## DATA SHOWN
-=-=-=-=-

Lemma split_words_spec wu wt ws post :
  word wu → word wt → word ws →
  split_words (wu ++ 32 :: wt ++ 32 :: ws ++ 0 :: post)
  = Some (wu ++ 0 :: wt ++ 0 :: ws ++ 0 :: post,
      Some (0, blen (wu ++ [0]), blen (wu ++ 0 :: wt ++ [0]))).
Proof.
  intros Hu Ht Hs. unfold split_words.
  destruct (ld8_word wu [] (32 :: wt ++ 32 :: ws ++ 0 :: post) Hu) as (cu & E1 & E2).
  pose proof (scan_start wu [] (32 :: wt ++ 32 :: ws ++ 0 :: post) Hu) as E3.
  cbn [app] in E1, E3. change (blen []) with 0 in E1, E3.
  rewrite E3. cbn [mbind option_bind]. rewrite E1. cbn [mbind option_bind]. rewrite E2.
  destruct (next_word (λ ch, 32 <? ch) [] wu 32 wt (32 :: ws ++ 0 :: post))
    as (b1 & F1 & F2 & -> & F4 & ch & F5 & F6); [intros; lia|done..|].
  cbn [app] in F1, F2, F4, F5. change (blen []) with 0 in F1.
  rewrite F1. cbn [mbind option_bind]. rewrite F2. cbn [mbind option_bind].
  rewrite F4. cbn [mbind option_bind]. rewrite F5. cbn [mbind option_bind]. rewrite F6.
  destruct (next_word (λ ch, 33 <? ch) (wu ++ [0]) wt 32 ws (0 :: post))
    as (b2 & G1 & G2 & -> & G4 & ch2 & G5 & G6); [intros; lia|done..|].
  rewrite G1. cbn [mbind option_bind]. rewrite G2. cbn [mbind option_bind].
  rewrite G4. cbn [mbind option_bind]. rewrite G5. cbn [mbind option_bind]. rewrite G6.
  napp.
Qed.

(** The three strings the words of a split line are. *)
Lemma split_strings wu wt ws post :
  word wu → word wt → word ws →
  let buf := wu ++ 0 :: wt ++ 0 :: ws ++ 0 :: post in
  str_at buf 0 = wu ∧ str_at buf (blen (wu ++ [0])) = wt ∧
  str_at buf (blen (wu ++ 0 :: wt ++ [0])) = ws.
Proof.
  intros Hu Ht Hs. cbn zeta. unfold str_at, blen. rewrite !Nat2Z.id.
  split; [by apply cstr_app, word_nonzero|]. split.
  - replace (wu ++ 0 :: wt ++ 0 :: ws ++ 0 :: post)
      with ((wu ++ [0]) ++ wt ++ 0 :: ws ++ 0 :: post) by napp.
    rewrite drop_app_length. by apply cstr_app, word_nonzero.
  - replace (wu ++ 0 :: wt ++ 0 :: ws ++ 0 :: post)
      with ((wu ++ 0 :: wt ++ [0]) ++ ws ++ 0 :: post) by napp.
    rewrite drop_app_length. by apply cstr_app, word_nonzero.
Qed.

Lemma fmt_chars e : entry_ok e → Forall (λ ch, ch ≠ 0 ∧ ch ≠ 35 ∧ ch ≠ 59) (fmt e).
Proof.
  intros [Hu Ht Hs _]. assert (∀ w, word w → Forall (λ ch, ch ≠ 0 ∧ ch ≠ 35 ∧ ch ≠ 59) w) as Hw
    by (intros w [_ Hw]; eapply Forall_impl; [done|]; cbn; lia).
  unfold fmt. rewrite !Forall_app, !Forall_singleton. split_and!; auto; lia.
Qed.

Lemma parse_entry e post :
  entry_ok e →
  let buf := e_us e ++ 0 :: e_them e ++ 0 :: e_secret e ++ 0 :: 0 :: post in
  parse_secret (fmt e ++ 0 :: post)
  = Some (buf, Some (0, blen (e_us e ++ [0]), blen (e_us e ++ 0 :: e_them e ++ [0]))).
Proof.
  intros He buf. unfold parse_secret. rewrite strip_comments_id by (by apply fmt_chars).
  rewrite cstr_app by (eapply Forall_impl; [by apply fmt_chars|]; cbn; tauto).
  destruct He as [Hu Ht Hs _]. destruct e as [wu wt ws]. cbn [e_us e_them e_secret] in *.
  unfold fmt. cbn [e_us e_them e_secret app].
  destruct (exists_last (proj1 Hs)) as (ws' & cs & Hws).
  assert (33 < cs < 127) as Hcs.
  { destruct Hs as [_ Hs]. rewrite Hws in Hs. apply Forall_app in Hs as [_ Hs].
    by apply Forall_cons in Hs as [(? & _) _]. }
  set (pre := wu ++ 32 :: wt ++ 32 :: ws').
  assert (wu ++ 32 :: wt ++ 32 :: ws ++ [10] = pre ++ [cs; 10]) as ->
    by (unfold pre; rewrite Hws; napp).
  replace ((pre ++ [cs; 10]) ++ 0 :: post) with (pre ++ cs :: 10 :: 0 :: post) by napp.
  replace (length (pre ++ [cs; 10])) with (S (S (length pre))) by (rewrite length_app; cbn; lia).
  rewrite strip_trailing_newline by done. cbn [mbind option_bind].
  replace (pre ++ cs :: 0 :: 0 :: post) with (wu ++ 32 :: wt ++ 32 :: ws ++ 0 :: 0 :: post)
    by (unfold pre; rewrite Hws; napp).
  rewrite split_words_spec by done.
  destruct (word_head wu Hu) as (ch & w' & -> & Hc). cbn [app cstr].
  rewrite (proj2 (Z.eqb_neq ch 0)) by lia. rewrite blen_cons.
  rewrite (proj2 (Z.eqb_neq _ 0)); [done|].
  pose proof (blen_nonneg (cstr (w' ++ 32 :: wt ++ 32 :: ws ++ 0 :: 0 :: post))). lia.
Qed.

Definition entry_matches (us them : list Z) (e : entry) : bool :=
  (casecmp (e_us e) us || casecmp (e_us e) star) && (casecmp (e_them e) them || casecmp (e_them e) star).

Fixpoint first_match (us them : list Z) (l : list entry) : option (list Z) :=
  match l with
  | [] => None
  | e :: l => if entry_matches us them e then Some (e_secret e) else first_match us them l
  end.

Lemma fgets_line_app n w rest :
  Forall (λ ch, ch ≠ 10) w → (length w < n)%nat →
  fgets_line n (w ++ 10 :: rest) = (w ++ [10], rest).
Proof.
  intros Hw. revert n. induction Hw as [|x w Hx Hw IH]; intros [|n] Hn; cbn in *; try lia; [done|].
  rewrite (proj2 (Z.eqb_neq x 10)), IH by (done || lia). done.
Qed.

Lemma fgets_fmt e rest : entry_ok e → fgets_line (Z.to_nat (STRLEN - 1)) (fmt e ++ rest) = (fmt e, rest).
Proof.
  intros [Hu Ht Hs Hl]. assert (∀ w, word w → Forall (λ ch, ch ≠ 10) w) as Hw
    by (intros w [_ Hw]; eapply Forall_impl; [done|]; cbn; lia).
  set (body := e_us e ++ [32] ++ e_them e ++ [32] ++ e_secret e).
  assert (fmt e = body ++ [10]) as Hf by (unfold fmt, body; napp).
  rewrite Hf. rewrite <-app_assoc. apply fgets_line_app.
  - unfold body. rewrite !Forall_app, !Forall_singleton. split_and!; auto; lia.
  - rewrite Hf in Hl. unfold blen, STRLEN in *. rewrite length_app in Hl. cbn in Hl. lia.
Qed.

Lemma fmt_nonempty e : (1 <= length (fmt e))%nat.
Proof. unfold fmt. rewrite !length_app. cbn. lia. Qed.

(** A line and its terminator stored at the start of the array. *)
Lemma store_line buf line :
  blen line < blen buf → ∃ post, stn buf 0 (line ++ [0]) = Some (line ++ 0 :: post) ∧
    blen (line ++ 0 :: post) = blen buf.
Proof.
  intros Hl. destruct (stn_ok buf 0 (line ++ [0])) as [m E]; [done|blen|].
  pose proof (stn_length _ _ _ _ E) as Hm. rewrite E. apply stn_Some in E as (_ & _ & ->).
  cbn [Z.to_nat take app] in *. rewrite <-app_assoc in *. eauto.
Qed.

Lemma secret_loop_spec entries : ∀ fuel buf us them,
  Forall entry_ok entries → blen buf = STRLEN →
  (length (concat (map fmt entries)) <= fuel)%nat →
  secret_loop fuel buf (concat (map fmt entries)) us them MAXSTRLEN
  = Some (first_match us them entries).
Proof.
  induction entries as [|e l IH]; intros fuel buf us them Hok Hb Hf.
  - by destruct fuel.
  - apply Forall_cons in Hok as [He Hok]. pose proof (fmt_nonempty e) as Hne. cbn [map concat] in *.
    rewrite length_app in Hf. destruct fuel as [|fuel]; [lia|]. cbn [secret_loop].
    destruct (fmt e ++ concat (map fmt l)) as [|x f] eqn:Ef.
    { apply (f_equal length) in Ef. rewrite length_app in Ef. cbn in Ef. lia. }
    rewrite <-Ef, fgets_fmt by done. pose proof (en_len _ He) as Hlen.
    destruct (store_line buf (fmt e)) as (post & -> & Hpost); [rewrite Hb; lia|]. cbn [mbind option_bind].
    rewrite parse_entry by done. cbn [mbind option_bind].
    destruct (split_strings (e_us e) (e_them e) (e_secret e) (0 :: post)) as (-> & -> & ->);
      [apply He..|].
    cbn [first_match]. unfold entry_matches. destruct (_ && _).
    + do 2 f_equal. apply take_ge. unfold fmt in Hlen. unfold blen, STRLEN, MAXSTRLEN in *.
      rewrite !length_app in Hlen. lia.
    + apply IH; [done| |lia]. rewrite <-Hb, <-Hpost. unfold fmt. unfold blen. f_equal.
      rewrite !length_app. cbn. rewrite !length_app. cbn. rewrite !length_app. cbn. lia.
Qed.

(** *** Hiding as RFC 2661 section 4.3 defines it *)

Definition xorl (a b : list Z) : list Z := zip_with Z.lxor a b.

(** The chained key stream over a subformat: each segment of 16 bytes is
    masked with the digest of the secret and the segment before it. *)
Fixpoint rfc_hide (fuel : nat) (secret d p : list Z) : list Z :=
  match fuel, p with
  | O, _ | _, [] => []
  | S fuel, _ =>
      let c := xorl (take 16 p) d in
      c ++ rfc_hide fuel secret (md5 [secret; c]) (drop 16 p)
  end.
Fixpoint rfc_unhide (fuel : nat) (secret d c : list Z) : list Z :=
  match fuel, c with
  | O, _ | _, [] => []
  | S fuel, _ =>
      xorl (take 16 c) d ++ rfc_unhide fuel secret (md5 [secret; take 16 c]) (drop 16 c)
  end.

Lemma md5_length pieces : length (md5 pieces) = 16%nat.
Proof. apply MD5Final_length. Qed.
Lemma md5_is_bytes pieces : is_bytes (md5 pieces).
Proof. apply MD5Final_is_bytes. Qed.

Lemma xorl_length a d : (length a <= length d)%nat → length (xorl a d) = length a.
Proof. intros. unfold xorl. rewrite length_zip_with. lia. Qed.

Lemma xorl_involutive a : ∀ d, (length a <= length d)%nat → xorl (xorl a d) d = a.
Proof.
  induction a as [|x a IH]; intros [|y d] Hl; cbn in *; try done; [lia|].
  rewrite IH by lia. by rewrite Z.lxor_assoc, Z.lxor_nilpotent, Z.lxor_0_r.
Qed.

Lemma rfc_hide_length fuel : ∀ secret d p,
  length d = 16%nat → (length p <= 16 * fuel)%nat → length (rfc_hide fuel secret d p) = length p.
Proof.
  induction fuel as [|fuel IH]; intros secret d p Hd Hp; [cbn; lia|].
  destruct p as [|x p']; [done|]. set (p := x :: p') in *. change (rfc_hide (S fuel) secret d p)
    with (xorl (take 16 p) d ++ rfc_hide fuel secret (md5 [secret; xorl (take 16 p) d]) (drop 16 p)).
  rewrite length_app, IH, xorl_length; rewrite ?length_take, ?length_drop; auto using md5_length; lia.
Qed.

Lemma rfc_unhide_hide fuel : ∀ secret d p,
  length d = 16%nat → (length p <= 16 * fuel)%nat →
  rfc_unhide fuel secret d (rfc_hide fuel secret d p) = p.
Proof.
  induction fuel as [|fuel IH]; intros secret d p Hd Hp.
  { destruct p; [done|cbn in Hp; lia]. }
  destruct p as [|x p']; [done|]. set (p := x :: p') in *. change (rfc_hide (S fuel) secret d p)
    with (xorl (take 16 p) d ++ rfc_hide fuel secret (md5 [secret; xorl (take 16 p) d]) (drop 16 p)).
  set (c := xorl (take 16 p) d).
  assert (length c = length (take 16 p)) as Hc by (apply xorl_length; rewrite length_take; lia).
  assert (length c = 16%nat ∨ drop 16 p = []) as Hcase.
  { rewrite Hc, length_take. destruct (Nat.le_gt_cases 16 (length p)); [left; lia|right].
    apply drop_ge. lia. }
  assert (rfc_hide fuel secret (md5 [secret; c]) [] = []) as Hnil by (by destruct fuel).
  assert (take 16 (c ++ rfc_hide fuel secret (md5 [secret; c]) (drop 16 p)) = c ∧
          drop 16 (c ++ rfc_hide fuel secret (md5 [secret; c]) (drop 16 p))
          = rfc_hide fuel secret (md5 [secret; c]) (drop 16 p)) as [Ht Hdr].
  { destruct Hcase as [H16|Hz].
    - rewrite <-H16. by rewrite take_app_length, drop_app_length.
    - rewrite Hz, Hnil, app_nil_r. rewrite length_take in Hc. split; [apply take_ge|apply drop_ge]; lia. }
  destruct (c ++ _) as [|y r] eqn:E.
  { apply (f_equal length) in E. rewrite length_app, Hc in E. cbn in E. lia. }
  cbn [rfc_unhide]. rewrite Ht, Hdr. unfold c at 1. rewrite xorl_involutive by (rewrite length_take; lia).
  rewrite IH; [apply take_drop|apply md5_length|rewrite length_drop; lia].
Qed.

-=-=-=-=-

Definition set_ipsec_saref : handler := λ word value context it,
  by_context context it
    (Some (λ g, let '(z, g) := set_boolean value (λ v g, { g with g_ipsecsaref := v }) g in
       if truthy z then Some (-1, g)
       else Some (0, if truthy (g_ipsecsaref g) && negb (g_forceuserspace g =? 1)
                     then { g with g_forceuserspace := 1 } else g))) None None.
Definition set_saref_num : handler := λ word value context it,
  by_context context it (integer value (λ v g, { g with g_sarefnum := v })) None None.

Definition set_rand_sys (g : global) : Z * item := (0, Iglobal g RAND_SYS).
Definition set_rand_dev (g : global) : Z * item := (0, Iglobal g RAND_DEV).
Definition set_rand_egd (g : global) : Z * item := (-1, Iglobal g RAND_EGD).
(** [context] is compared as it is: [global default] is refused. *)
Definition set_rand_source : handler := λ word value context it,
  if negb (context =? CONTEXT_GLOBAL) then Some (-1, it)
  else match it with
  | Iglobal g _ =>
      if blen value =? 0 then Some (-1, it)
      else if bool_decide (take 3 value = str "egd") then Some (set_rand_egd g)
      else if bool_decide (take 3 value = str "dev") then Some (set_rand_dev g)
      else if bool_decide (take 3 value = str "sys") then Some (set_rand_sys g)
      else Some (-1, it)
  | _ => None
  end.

-=-=-=-=-

## TO DO
Set down again, word for word, the stretch of records from the line with "unfold fmt. rewrite !Forall_app, !Forall_singleton." to the line with "assert (wu ++", both of those lines included.

## YOUR RESPONSE
  unfold fmt. rewrite !Forall_app, !Forall_singleton. split_and!; auto; lia.
Qed.

Lemma parse_entry e post :
  entry_ok e →
  let buf := e_us e ++ 0 :: e_them e ++ 0 :: e_secret e ++ 0 :: 0 :: post in
  parse_secret (fmt e ++ 0 :: post)
  = Some (buf, Some (0, blen (e_us e ++ [0]), blen (e_us e ++ 0 :: e_them e ++ [0]))).
Proof.
  intros He buf. unfold parse_secret. rewrite strip_comments_id by (by apply fmt_chars).
  rewrite cstr_app by (eapply Forall_impl; [by apply fmt_chars|]; cbn; tauto).
  destruct He as [Hu Ht Hs _]. destruct e as [wu wt ws]. cbn [e_us e_them e_secret] in *.
  unfold fmt. cbn [e_us e_them e_secret app].
  destruct (exists_last (proj1 Hs)) as (ws' & cs & Hws).
  assert (33 < cs < 127) as Hcs.
  { destruct Hs as [_ Hs]. rewrite Hws in Hs. apply Forall_app in Hs as [_ Hs].
    by apply Forall_cons in Hs as [(? & _) _]. }
  set (pre := wu ++ 32 :: wt ++ 32 :: ws').
  assert (wu ++ 32 :: wt ++ 32 :: ws ++ [10] = pre ++ [cs; 10]) as ->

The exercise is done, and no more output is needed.